In our Western culture, we tend to ignore or sanitize death until it comes sweeping upon us, leaving us unable to cope with the pain and loss. We outsource the care of our departed loved ones to other people (who we tend to call morbid or sick for their willingness to take on our unpleasant tasks). In our modernity, we have left behind perhaps healthier ways of dealing with death: preparation of the body, wakes, wailing, funeral parties that last for days giving time to grieve and let go.

So it’s no surprise that if we don’t know how to cope with the death of our loved ones, we run from the death of animals, particularly the ones we are eating.

Matthew and I try not to shy away from teaching our children this reality. It may be gruesome, but death has a sting no matter how you approach it.

My husband is sad when he takes the cows to be butchered. He has raised them and cared for them and I would be worried about him if this didn’t leave a mark on his heart when he takes them away. When a whole flock of our baby chicks were killed in one night by a raccoon, I was so devastated that I actually asked for prayers from my church. It was heartbreaking.

We praise and thank God for the animals we eat. We care for them as best we can, give them a good life and find a respectful way for them to die.
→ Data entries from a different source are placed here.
Lemma keeps_publish_new K hash b limit : untouched hash K ->
  keeps K (publish_new_object_via_temp env (shard_dir hash) (object_path hash) hash b limit).
Proof.
  intros HK w q Hq. destruct (HK q Hq) as [_ Hap].
  assert (HT : forall q name, K q -> is_temp_name name = true -> apart (shard_dir hash ++ [name]) q).
  { intros q' name Hq' Ht. apply (HK q' Hq'). by left. }
  unfold publish_new_object_via_temp. unfold sbind at 1.
  pose proof (keeps_create_temp_object K TEMP_CREATE_ATTEMPTS (shard_dir hash) hash HT w q Hq) as Hk.
  destruct (create_temp_object _ _ _ _ w) as [[tmp|e] w1] eqn:Hc; [|done]. cbn [snd] in Hk. rewrite <- Hk.
  apply create_temp_object_in in Hc as [n ->].
  assert (Ht : forall q, K q -> apart (shard_dir hash ++ [cas_temp_name env hash n]) q) by (intros q' Hq'; apply HT; [done|apply cas_temp_is_temp]).
  assert (Hd : forall q, K q -> apart (object_path hash) q) by (intros q' Hq'; apply (HK q' Hq'); by right).
  refine (keeps_sbind K _ _ _ _ w1 q Hq).
  - apply keeps_attempt. unfold publish_temp_object.
    apply keeps_sbind; [by apply keeps_map_error, keeps_write_all|intros _].
    apply keeps_sbind; [apply keeps_map_error, reads_keeps, reads_sync_all|intros _].
    apply keeps_sbind; [by apply keeps_attempt, keeps_rename|intros [[]|e]].
    + apply keeps_sbind; [apply keeps_attempt, reads_keeps, reads_sync_dir|intros r].
      destruct (is_ok r); [apply keeps_ret|].
      apply keeps_sbind; [apply keeps_attempt, reads_keeps, reads_read_verified_at|intros v].
      destruct (is_ok v); [apply keeps_ret|apply keeps_throw].
    + apply keeps_sbind; [apply reads_keeps, reads_is_regular_file|intros []; [|apply keeps_throw]].
      apply keeps_sbind; [apply keeps_attempt, reads_keeps, reads_read_verified_at|intros v].
      destruct (is_ok v); [apply keeps_ret|apply keeps_throw].
  - intros r. apply keeps_sbind; [by apply keeps_attempt, keeps_remove_file|]. intros _. apply keeps_lift.
Qed.

Lemma keeps_put_with_limit K b limit : untouched (content_sha256_hex b) K -> keeps K (put_with_limit env b limit).
Proof.
  intros HK. unfold put_with_limit. set (hash := content_sha256_hex b) in *. destruct (_ <? _)%N; [apply keeps_throw|].
  assert (Hd : forall q, K q -> apart (object_path hash) q) by (intros q Hq; apply (HK q Hq); by right).
  apply keeps_sbind.
  - unfold try_return_existing_object.
    apply keeps_sbind; [apply keeps_attempt, reads_keeps, reads_symlink_metadata|intros [n|[]]];
      try apply keeps_throw; try apply keeps_ret.
    apply keeps_sbind; [unfold check_regular; destruct (is_real_file n); [apply keeps_ret|apply keeps_throw]|intros _].
    apply keeps_sbind; [apply reads_keeps, reads_read_verified_at|intros _].
    apply keeps_sbind; [by apply keeps_attempt, keeps_touch_path|intros _]. apply keeps_ret.
  - intros [out|]; [apply keeps_ret|]. change (removelast (object_path hash)) with (shard_dir hash).
    apply keeps_sbind.
    { unfold ensure_object_publish_dirs. apply keeps_sbind; [apply keeps_map_error, keeps_create_dir_all; intros q Hq; apply (HK q Hq)|].
      intros _. apply keeps_sbind; [apply keeps_map_error, reads_keeps, reads_symlink_metadata|intros n].
      destruct (is_real_dir n); [|apply keeps_throw].
      apply keeps_sbind; [apply keeps_map_error, reads_keeps, reads_symlink_metadata|intros n'].
      destruct (is_real_dir n'); [apply keeps_ret|apply keeps_throw]. }
    intros _. apply keeps_sbind.
    { unfold reap_stale_temps. apply keeps_sbind; [apply keeps_attempt, reads_keeps, reads_read_dir|intros [entries|e]];
        [|apply keeps_ret]. apply keeps_sbind; [by apply reads_keeps|intros now]. apply keeps_reap_entries.
      intros q name Hq Ht. apply (HK q Hq). by left. }
    intros _. apply keeps_sbind; [by apply keeps_publish_new|intros created]. apply keeps_ret.
Qed.

(** An object is in place: a file with the digest it is named by. *)
Definition object_in_place (t : Node) (hash : string) : Prop :=
  exists b, file_at t (object_path hash) b /\ content_sha256_hex b = hash.

Lemma read_verified_at_Ok path hash limit w b w' : read_verified_at env path hash limit w = (Ok b, w') ->
  file_at (root w) path b /\ content_sha256_hex b = hash /\ root w' = root w.
Proof.
  intros Hr. pose proof (Ok_reads _ _ _ _ (reads_read_verified_at env path hash limit) Hr) as Hw. unfold read_verified_at in Hr.
  apply sbind_Ok in Hr as (b' & w1 & Hb & Hr). apply map_error_Ok, read_file_Ok in Hb as (m & Hb & _).
  destruct (_ <? _)%N; [done|]. destruct (String.eqb_spec (content_sha256_hex b') hash); [|done].
  cbn [negb] in Hr. injection Hr as <- _. split_and!; [by exists m|done|done].
Qed.

Lemma touch_path_file p b w r w' : p <> [] -> touch_path env p w = (r, w') -> file_at (root w) p b -> file_at (root w') p b.
Proof.
  intros Hp Ht [m Hm]. unfold touch_path, sbind, system_now in Ht. unfold set_modified, change in Ht.
  cbn [root step] in Ht. destruct (io_fails _ _); [injection Ht as <- <-; by exists m|]. rewrite Hm in Ht. cbn in Ht.
  injection Ht as <- <-. eexists. by eapply put_node_over.
Qed.

Lemma tmp_not_object hash n : shard_dir (content_sha256_hex hash) ++ [cas_temp_name env (content_sha256_hex hash) n] <>
  object_path (content_sha256_hex hash).
Proof.
  unfold shard_dir, object_path. cbn [app]. intros [= Heq]. symmetry in Heq. revert Heq. apply hex_not_dotted.
Qed.

Lemma publish_new_in_place b limit w c w' :
  publish_new_object_via_temp env (shard_dir (content_sha256_hex b)) (object_path (content_sha256_hex b))
    (content_sha256_hex b) b limit w = (Ok c, w') -> object_in_place (root w') (content_sha256_hex b).
Proof.
  intros Hp. set (hash := content_sha256_hex b) in *. unfold publish_new_object_via_temp in Hp.
  apply sbind_Ok in Hp as (tmp & w1 & Ht & Hp). apply create_temp_object_in in Ht as [n ->].
  set (tmp := shard_dir hash ++ [cas_temp_name env hash n]) in *.
  apply sbind_Ok in Hp as (publish & w2 & Hpub & Hp). apply attempt_Ok in Hpub.
  apply sbind_Ok in Hp as (rem & w3 & Hrem & Hp). apply attempt_Ok in Hrem. unfold lift in Hp. injection Hp as -> <-.
  assert (Hin : object_in_place (root w2) hash).
  { unfold publish_temp_object in Hpub. apply sbind_Ok in Hpub as (? & w4 & Hw & Hpub).
    apply map_error_Ok, write_all_Ok in Hw; [|done]. apply sbind_Ok in Hpub as (? & w5 & Hs & Hpub).
    apply map_error_Ok in Hs. rewrite <- (Ok_reads _ _ _ _ (reads_sync_all env) Hs) in Hw.
    apply sbind_Ok in Hpub as (replaced & w6 & Hr & Hpub). apply attempt_Ok in Hr. destruct replaced as [[]|e].
    - assert (Hdest : file_at (root w6) (object_path hash) b) by (by eapply (rename_Ok env (shard_dir hash))).
      apply sbind_Ok in Hpub as (sy & w7 & Hsy & Hpub). apply attempt_Ok in Hsy.
      rewrite <- (Ok_reads _ _ _ _ (reads_sync_dir env (shard_dir hash)) Hsy) in Hdest.
      destruct (is_ok sy); [injection Hpub as _ <-; by exists b|].
      apply sbind_Ok in Hpub as (v & w8 & Hv & Hpub). apply attempt_Ok in Hv.
      rewrite <- (Ok_reads _ _ _ _ (reads_read_verified_at env _ _ _) Hv) in Hdest.
      destruct (is_ok v); [|done]. injection Hpub as _ <-. by exists b.
    - apply sbind_Ok in Hpub as ([] & w7 & Hreg & Hpub); [|done].
      apply sbind_Ok in Hpub as (v & w8 & Hv & Hpub). apply attempt_Ok in Hv. destruct v as [b'|]; [|done].
      apply read_verified_at_Ok in Hv as (Hb' & Hh & Hw8). injection Hpub as _ <-. rewrite <- Hw8 in Hb'. by exists b'. }
  destruct Hin as (b' & [m Hb'] & Hh). exists b'. split; [|done]. exists m. rewrite <- Hb'.
  assert (Hk : keeps (eq (object_path hash)) (remove_file env tmp)).
  { apply keeps_remove_file. intros q <-. apply apart_same_length; [done|]. apply tmp_not_object. }
  specialize (Hk w2 _ eq_refl). by rewrite Hrem in Hk.
Qed.

Lemma put_in_place b limit w out w' : put_with_limit env b limit w = (Ok out, w') ->
  put_hash out = content_sha256_hex b /\ object_in_place (root w') (content_sha256_hex b).
Proof.
  intros Hp. unfold put_with_limit in Hp. set (hash := content_sha256_hex b) in *. destruct (_ <? _)%N; [done|].
  apply sbind_Ok in Hp as (existing & w1 & He & Hp). destruct existing as [o|].
  - injection Hp as <- <-. unfold try_return_existing_object in He. apply sbind_Ok in He as (r & w2 & _ & He).
    destruct r as [n|[]]; try done. apply sbind_Ok in He as (? & w3 & _ & He).
    apply sbind_Ok in He as (b' & w4 & Hv & He). apply read_verified_at_Ok in Hv as (Hb' & Hh & Hw4).
    apply sbind_Ok in He as (t & w5 & Ht & He). apply attempt_Ok in Ht. injection He as <- <-. split; [done|].
    exists b'. split; [|done]. eapply touch_path_file; [done|exact Ht|]. by rewrite Hw4.
  - apply sbind_Ok in Hp as (? & w2 & _ & Hp). apply sbind_Ok in Hp as (? & w3 & _ & Hp).
    apply sbind_Ok in Hp as (created & w4 & Hpub & Hp). injection Hp as <- <-. split; [done|].
    by eapply publish_new_in_place.
Qed.
End Put.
I have tremendous respect for those (some of them dear friends) who have given up meat for moral or health reasons. Clearly, our meat consumption in this country isn’t sustainable for our health, the health of others, and the environment.
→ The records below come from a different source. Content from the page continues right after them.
(* ===== verification/GcSweep.v ===== *)
(** Collection and publication ([zero-store/src/gc.rs]): the dry-run report,
    the resumable sweep [run_gc], and the operations that publish roots, pins
    and leases, put leased objects and repair damaged ones.

    The test hook called before an unlink is the absent one of production.
    [validate_dry_run_report] is stated on the report's fields: its checks of
    JSON shape hold for a value serialized from the record. *)

From S2P Require Import Prelude.
From S2P Require Import Canonical.
From S2P Require Import Ordering.
From S2P Require Import BMap.
From S2P Require Import DurableStore.
From S2P Require Import GcTime.
From S2P Require Import GcRefs.
From S2P Require Import StoreTree.
From S2P Require Import Cas.
From S2P Require Import Gc.
From S2P Require ZeroRef.
From S2P Require KernelTransaction.
#[local] Open Scope string_scope.

Inductive GcVerdict := Retain | Collect | RetainUncertain.
#[global] Instance GcVerdict_eq_dec : EqDecision GcVerdict.
Proof. solve_decision. Defined.
Inductive GcRunState := Evaluated | Complete.
#[global] Instance GcRunState_eq_dec : EqDecision GcRunState.
Proof. solve_decision. Defined.

Record GcCandidate := mkCandidate {
  gc_blob_hash : string; gc_verdict : GcVerdict; gc_reason_codes : list string; gc_evidence : list string }.
Record DryRunReport := mkReport {
  rp_schema_version : string; rp_record_type : string; rp_store_contract_digest : string; rp_run_id : string;
  rp_store_root : string; rp_evaluated_at : string; rp_apply : bool; rp_state : GcRunState;
  rp_objects : list GcCandidate; rp_planned : list string; rp_deleted : list string }.
Record SweepProgress := mkProgress {
  sp_schema_version : string; sp_record_type : string; sp_store_contract_digest : string; sp_run_id : string;
  sp_store_root : string; sp_evaluated_at : string; sp_plan_digest : string; sp_objects : list string;
  sp_deleted : list string; sp_state : string }.
Record GcConfig := mkConfig {
  cf_run_id : string; cf_grace_seconds : N; cf_min_age_seconds : N; cf_apply : bool; cf_now : Z;
  cf_fault_after_deletes : option N; cf_report_limit : nat }.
Perhaps when God’s kingdom comes, the healing of our broken relationship to creation and each other will mean that we will once again commune with animals rather than eat them. But for now, we believe our children are learning significant lessons from life on a farm with animals: lessons about thankfulness, disappointment, death, praise, sadness, the necessity of toil, our lack of control, and profound joy. And we are learning those lessons right along with them.
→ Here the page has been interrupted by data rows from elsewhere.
(* ===== verification/GcPublication.v ===== *)
(** Publication and collection together: a put leaves its object in place and
    nothing else changed, and an object put under a lease outlives every
    collection run while the lease is there. *)

From S2P Require Import Prelude.
From S2P Require Import DurableStore.
From S2P Require Import GcTime.
From S2P Require Import GcRefs.
From S2P Require Import StoreTree.
From S2P Require Import Cas.
From S2P Require Import CasTheorems.
From S2P Require Import Gc.
From S2P Require Import GcMarkTheorems.
From S2P Require Import GcSweep.
From S2P Require Import GcTheorems.
From S2P Require ZeroRef.
From S2P Require KernelTransaction.
#[local] Open Scope string_scope.

(** * Temporary names are not object names *)

Lemma string_all_get P s : forall i c, ZeroRef.string_all P s = true -> String.get i s = Some c -> P c = true.
Proof.
  induction s as [|a s IH]; intros i c Hall Hget; [by destruct i|]. cbn in Hall. apply andb_prop in Hall as [Ha Hs].
  destruct i as [|i]; cbn in Hget; [by injection Hget as <-|]. by eapply IH.
Qed.
Lemma full_hex_get s i c : ZeroRef.is_full_lower_hex s = true -> String.get i s = Some c -> c <> "."%char.
Proof.
  unfold ZeroRef.is_full_lower_hex. intros [_ Hall]%andb_prop Hget ->. by apply (string_all_get _ _ _ _ Hall) in Hget.
Qed.
Lemma prefix_get_head c p s : String.prefix (String c p) s = true -> String.get 0 s = Some c.
Proof. destruct s as [|a s]; [done|]. cbn. by destruct (ascii_dec c a) as [->|]. Qed.

Lemma temp_not_hex name : is_temp_name name = true -> ZeroRef.is_full_lower_hex name = false.
Proof.
  intros Ht. apply not_true_iff_false. intros Hh. apply orb_prop in Ht as [Hp|He].
  - apply prefix_get_head in Hp. by apply (full_hex_get _ _ _ Hh) in Hp.
  - unfold KernelTransaction.ends_with in He. apply andb_prop in He as [Hl He]. apply Nat.leb_le in Hl.
    apply String.eqb_eq in He. set (k := (String.length name - String.length ".tmp")%nat) in *.
    assert (Hget : String.get 0 (String.substring k (String.length ".tmp") name) = Some "."%char) by (by rewrite He).
    rewrite String.substring_correct1 in Hget by (cbn; lia). by apply (full_hex_get _ _ _ Hh) in Hget.
Qed.

(** * Putting *)

(** The metadata and every object other than [hash]. *)
Definition elsewhere (hash : string) (q : SPath) : Prop :=
  (exists sub, sub ∈ metadata /\ q = [GC_DIR; sub]) \/
  exists h, ZeroRef.is_full_lower_hex h = true /\ h <> hash /\ q = object_path h.

Lemma elsewhere_untouched hash : untouched hash (elsewhere hash).
Proof.
  intros q [(sub & Hsub & ->)|(h & Hh & Hn & ->)].
  - split.
    + intros Hp. by apply prefix_cons_inv_1 in Hp.
    + intros name _. unfold shard_dir. apply apart_cons. by left.
  - split.
    + intros Hp. apply prefix_length in Hp. cbn in Hp. lia.
    + intros name Hname. apply apart_same_length; [done|]. unfold shard_dir, object_path. cbn. intros [= _ ->].
      destruct Hname as [Ht|]; [|done]. apply temp_not_hex in Ht. congruence.
Qed.
Lemma elsewhere_protected hash q : elsewhere hash q -> protected q.
Proof. intros [?|(h & _ & _ & ->)]; [by left|right; eauto]. Qed.
Lemma keeps_mono {E A} (K K' : SPath -> Prop) (m : M E StoreWorld A) :
  (forall q, K q -> K' q) -> keeps K' m -> keeps K m.
Proof. intros HK Hm w q Hq. apply Hm. auto. Qed.

Section Put.
Context `{Platform} (env : StoreEnv) (store_key : string).

Lemma keeps_put_outcome b limit : keeps (elsewhere (content_sha256_hex b)) (put_outcome env store_key b limit).
Proof.
  unfold put_outcome. apply keeps_sbind.
  - apply keeps_map_error. eapply keeps_mono; [apply elsewhere_protected|apply keeps_acquire].
  - intros guard. unfold put_in_lock, check_guard_root. apply keeps_sbind.
    + destruct (is_for_store_root guard store_key); [apply keeps_ret|apply keeps_throw].
    + intros _. apply keeps_put_with_limit, elsewhere_untouched.
Qed.

(** A file already at the object's path keeps its bytes. *)
Lemma put_never_overwrites b limit w r w' b0 : put_with_limit env b limit w = (r, w') ->
  file_at (root w) (object_path (content_sha256_hex b)) b0 -> file_at (root w') (object_path (content_sha256_hex b)) b0.
Proof.
  intros Hp Hf. unfold put_with_limit in Hp. set (hash := content_sha256_hex b) in *.
  destruct (_ <? _)%N; [by injection Hp as <- <-|]. unfold sbind at 1 in Hp.
  destruct (try_return_existing_object env (object_path hash) hash limit w) as [er w1] eqn:He.
  assert (Hw1 : file_at (root w1) (object_path hash) b0 /\ er <> Ok None).
  { unfold try_return_existing_object in He. unfold sbind at 1, attempt in He.
    destruct (symlink_metadata env (object_path hash) w) as [mr w2] eqn:Hm. apply symlink_metadata_inv in Hm as [Hw2 Hmr].
    rewrite <- Hw2 in Hf. destruct Hf as [m Hf]. destruct mr as [n|e].
    - unfold sbind at 1, check_regular in He. destruct (is_real_file n);
        [|injection He as <- <-; split; [by exists m|done]].
      unfold sret, sbind at 1 in He. destruct (read_verified_at env (object_path hash) hash limit w2) as [vr w3] eqn:Hv.
      apply Ok_reads in Hv; [|apply reads_read_verified_at]. rewrite <- Hv in Hf.
      destruct vr as [b'|e]; [|injection He as <- <-; split; [by exists m|done]].
      unfold sbind in He. destruct (touch_path env (object_path hash) w3) as [tr w4] eqn:Ht.
      apply (touch_path_file env _ b0) in Ht; [|done|by exists m]. injection He as <- <-. by split.
    - destruct e; injection He as <- <-; (split; [by exists m|try done]).
      destruct Hmr as [Hmr|]; [|done]. rewrite <- Hw2, Hf in Hmr. done. }
  destruct Hw1 as [Hw1 Hne]. destruct er as [[out|]|e]; [by injection Hp as <- <-|done|by injection Hp as <- <-].
Qed.
End Put.

(** C20: Whatever a put returns, the metadata and all other objects are as they
    were, and a file already at the object's path keeps its bytes; when it
    succeeds, it returns the digest of the bytes and a file with that digest
    is at the object's path. *)
Theorem put_publishes_exactly `{Platform} (env : StoreEnv) (store_key : string) (b : bytes) (limit : N)
    (w w' : StoreWorld) (r : result CasError PutOutcome) :
  put_outcome env store_key b limit w = (r, w') ->
  (forall sub, sub ∈ metadata -> node_at [GC_DIR; sub] (root w') = node_at [GC_DIR; sub] (root w)) /\
  (forall h, ZeroRef.is_full_lower_hex h = true -> h <> content_sha256_hex b ->
     node_at (object_path h) (root w') = node_at (object_path h) (root w)) /\
  (forall b0, file_at (root w) (object_path (content_sha256_hex b)) b0 ->
     file_at (root w') (object_path (content_sha256_hex b)) b0) /\
  (forall out, r = Ok out -> put_hash out = content_sha256_hex b /\ object_in_place (root w') (content_sha256_hex b)).
Proof.
  intros Hp. pose proof (keeps_put_outcome env store_key b limit w) as Hk. rewrite Hp in Hk. cbn [snd] in Hk.
  split_and!; [intros sub Hsub; apply Hk; left; eauto|intros h Hh Hn; apply Hk; right; eauto| |].
  - intros b0 [m Hf]. unfold put_outcome in Hp. unfold sbind at 1, io, map_error in Hp.
    destruct (publish_lock env store_key w) as [lr w1] eqn:Hl.
    pose proof (keeps_acquire env store_key Shared w (object_path (content_sha256_hex b)) ltac:(right; eauto)) as Hk1.
    unfold publish_lock in Hl. rewrite Hl in Hk1. cbn [snd] in Hk1. rewrite <- Hk1 in Hf.
    destruct lr as [guard|e]; [|injection Hp as <- <-; by exists m]. unfold put_in_lock, sbind, check_guard_root in Hp.
    destruct (is_for_store_root guard store_key); [|injection Hp as <- <-; by exists m].
    eapply put_never_overwrites; [exact Hp|]. by exists m.
  - intros out ->. apply sbind_Ok in Hp as (guard & w1 & _ & Hp). apply sbind_Ok in Hp as (? & w2 & _ & Hp).
    by eapply put_in_place.
Qed.

(** * Leases protect *)

Lemma extension_json s : s <> "" -> extension (s +:+ ".json") = Some "json".
Proof.
  assert (Hlast : forall t, after_last_dot (t +:+ ".json") = Some "json").
  { induction t as [|c t IH]; [reflexivity|]. change (String c t +:+ ".json") with (String c (t +:+ ".json")). cbn.
    by rewrite IH. }
  destruct s as [|c s]; [done|]. intros _. change (String c s +:+ ".json") with (String c (s +:+ ".json")). cbn. apply Hlast.
Qed.
Lemma valid_id_nonempty s : is_valid_pin_id s = true -> s <> "".
Proof. intros Hv ->. done. Qed.

(** A store where [hash] is leased and in place. *)
Definition leased `{Platform} `{GcCodecs} (t : Node) (hash : string) : Prop :=
  object_in_place t hash /\
  exists producer project name b lease, file_at t [GC_DIR; "leases"; producer; project; name] b /\
    extension name = Some "json" /\ decode b = Some lease /\ hash ∈ ls_blob_hashes lease.

(** The store after a sequence of runs. *)
Fixpoint collect_repeatedly `{Platform} `{GcCodecs} `{SweepCodecs} `{GcDisplay} (store_key : string)
    (runs : list (StoreEnv * GcConfig)) (w : StoreWorld) : StoreWorld :=
  match runs with
  | [] => w
  | (env, config) :: rest => collect_repeatedly store_key rest (snd (run_gc env store_key config w))
  end.

Section Leases.
Context `{Platform} `{GcCodecs} `{SweepCodecs} `{GcDisplay} (store_key : string).

Lemma leased_survives_run env config w :
  forall hash, leased (root w) hash -> leased (root (snd (run_gc env store_key config w))) hash.
Proof.
  intros hash [(b & [m Hb] & Hh) (producer & project & name & lb & lease & [lm Hl] & Hext & Hdec & Hin)].
  destruct (run_gc env store_key config w) as [r w'] eqn:Hr. cbn [snd]. apply run_gc_inv in Hr as [[Hmeta Hobj] _].
  assert (Href : referenced (root w) (cf_now config) hash).
  { apply referenced_direct. eapply ref_lease; [by exists lm|done..]. }
  split.
  - exists b. split; [|done]. exists m. destruct (Hobj hash) as [->|(_ & _ & _ & Hn)]; done.
  - exists producer, project, name, lb, lease. split_and!; [|done..]. exists lm.
    rewrite (node_at_app [GC_DIR; "leases"] [producer; project; name]) in *. rewrite Hmeta by set_solver. done.
Qed.

Lemma put_leased_leaves env b producer project operation epoch owner seconds w out w' :
  (forall l : LeaseRecord, decode (encode l) = Some l) ->
  put_leased env store_key b producer project operation epoch owner seconds w = (Ok out, w') ->
  put_hash out = content_sha256_hex b /\ leased (root w') (content_sha256_hex b).
Proof.
  intros Hcodec Hp. unfold put_leased in Hp. apply sbind_Ok in Hp as (now & w1 & _ & Hp).
  destruct (checked_add_secs now _) as [expires|]; [|done]. apply sbind_Ok in Hp as (path & w2 & Hv & Hp).
  apply sbind_Ok in Hp as (guard & w3 & _ & Hp). apply sbind_Ok in Hp as (? & w4 & _ & Hp).
  apply sbind_Ok in Hp as (? & w5 & Hlease & Hp). apply map_error_Ok in Hp.
  unfold publish_lease_record_locked in Hlease. apply sbind_Ok in Hlease as (? & w6 & _ & Hlease).
  apply sbind_Ok in Hlease as (? & w7 & _ & Hlease). apply sbind_Ok in Hlease as (? & w8 & Hw & Hlease).
  injection Hlease as _ <-. set (lease := mkLease _ _ _ _ _ _ _ _) in *.
  assert (Hpath : path = [GC_DIR; "leases"; producer; project; operation +:+ ".json"] /\ is_valid_pin_id operation = true).
  { unfold validate_lease_record in Hv. apply sbind_Ok in Hv as (? & ? & _ & Hv).
    apply sbind_Ok in Hv as (? & ? & Hid & Hv). apply require_passes in Hid as [Hid _].
    do 9 (apply sbind_Ok in Hv as (? & ? & _ & Hv)). injection Hv as <- _. split; [reflexivity|exact Hid]. }
  destruct Hpath as [-> Hid]. apply (write_gc_json_Ok env [GC_DIR; "leases"; producer; project]) in Hw as [lm Hl].
  apply sbind_Ok in Hp as (? & w9 & Hg & Hp). unfold check_guard_root in Hg.
  destruct (is_for_store_root guard store_key); [|done]. injection Hg as _ <-.
  pose proof (keeps_put_with_limit env _ b (N.min CAS_MAX_OBJECT_BYTES CAS_MAX_OBJECT_BYTES)
    (elsewhere_untouched (content_sha256_hex b)) w8 [GC_DIR; "leases"] ltac:(left; eexists; split; [|done]; set_solver)) as Hk.
  rewrite Hp in Hk. cbn [snd] in Hk. apply put_in_place in Hp as [Hh Hplace]. split; [done|]. split; [done|].
  exists producer, project, (operation +:+ ".json"), (encode lease), lease. split_and!.
  - exists lm. rewrite (node_at_app [GC_DIR; "leases"] [producer; project; operation +:+ ".json"]) in *. by rewrite Hk.
  - apply extension_json. by apply valid_id_nonempty.
  - apply Hcodec.
  - left.
Qed.
End Leases.

(** C19: An object that [put_leased] published is in place, with its digest,
    after any sequence of collection runs, whatever their configurations and
    times and whichever of their calls fail: the lease keeps it even after it
    has expired. *)
Theorem leased_object_survives `{Platform} `{GcCodecs} `{SweepCodecs} `{GcDisplay} (env : StoreEnv) (store_key : string)
    (b : bytes) (producer project operation : string) (epoch : N) (owner : LeaseOwner) (seconds : N)
    (w w1 : StoreWorld) (out : PutOutcome) (runs : list (StoreEnv * GcConfig)) :
  (forall l : LeaseRecord, decode (encode l) = Some l) ->
  put_leased env store_key b producer project operation epoch owner seconds w = (Ok out, w1) ->
  put_hash out = content_sha256_hex b /\
  object_in_place (root (collect_repeatedly store_key runs w1)) (content_sha256_hex b).
Proof.
  intros Hcodec Hp. apply put_leased_leaves in Hp as [Hh Hl]; [|done]. split; [done|]. revert w1 Hl.
  induction runs as [|[env' config] rest IH]; intros w1 Hl; [apply Hl|]. cbn [collect_repeatedly]. apply IH.
  by apply leased_survives_run.
Qed.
 Christiana is the manager of this collaborative blog. She has postgrad degrees in theology and creative writing from St Andrews University in Scotland. She lives with her family in intentional Christian community in rural Illinois. While her husband farm manages, she writes, sings, gardens, cares for their two kiddos, cooks, preserves food and attempts to homemake. She also blogs


5 thoughts on “Growing up on a farm: lessons learned from eating animals

  1. Pingback: Farm life | the beauty of this hour

  2. Christiana, beautiful and thoughtful words. I too eat meat. We don’t have a farm (we do have 4 new point of lay chickens though!) but desire to raise some of our own food via our four chickens and small veggie patch. I try to purchase pasture raised / free range meat and poultry products. I think it’s important that animals have a very good life, expressing their very ‘chicken-ness’ ‘pig-ness’ ‘cow-ness’ etc… and have a one bad day at the end of that beautiful happy life. The domestic animals we have now would not even exist in their various breeds etc if it were not for their purpose to humanity. I loved your sentiments in this – especially about the way you have thoughtfully shown your children the reality of farm life. It is so much more natural than the sterility, airbrushed life we are marketed.. and that destroys. I so enjoy your words and wisdom.

    • Wow, thank you for your lovely words too! And that’s a great point-that the animals we know today are a product of the way they have been bred over the centuries. Yes, indeed, we should let them express their own “ness!”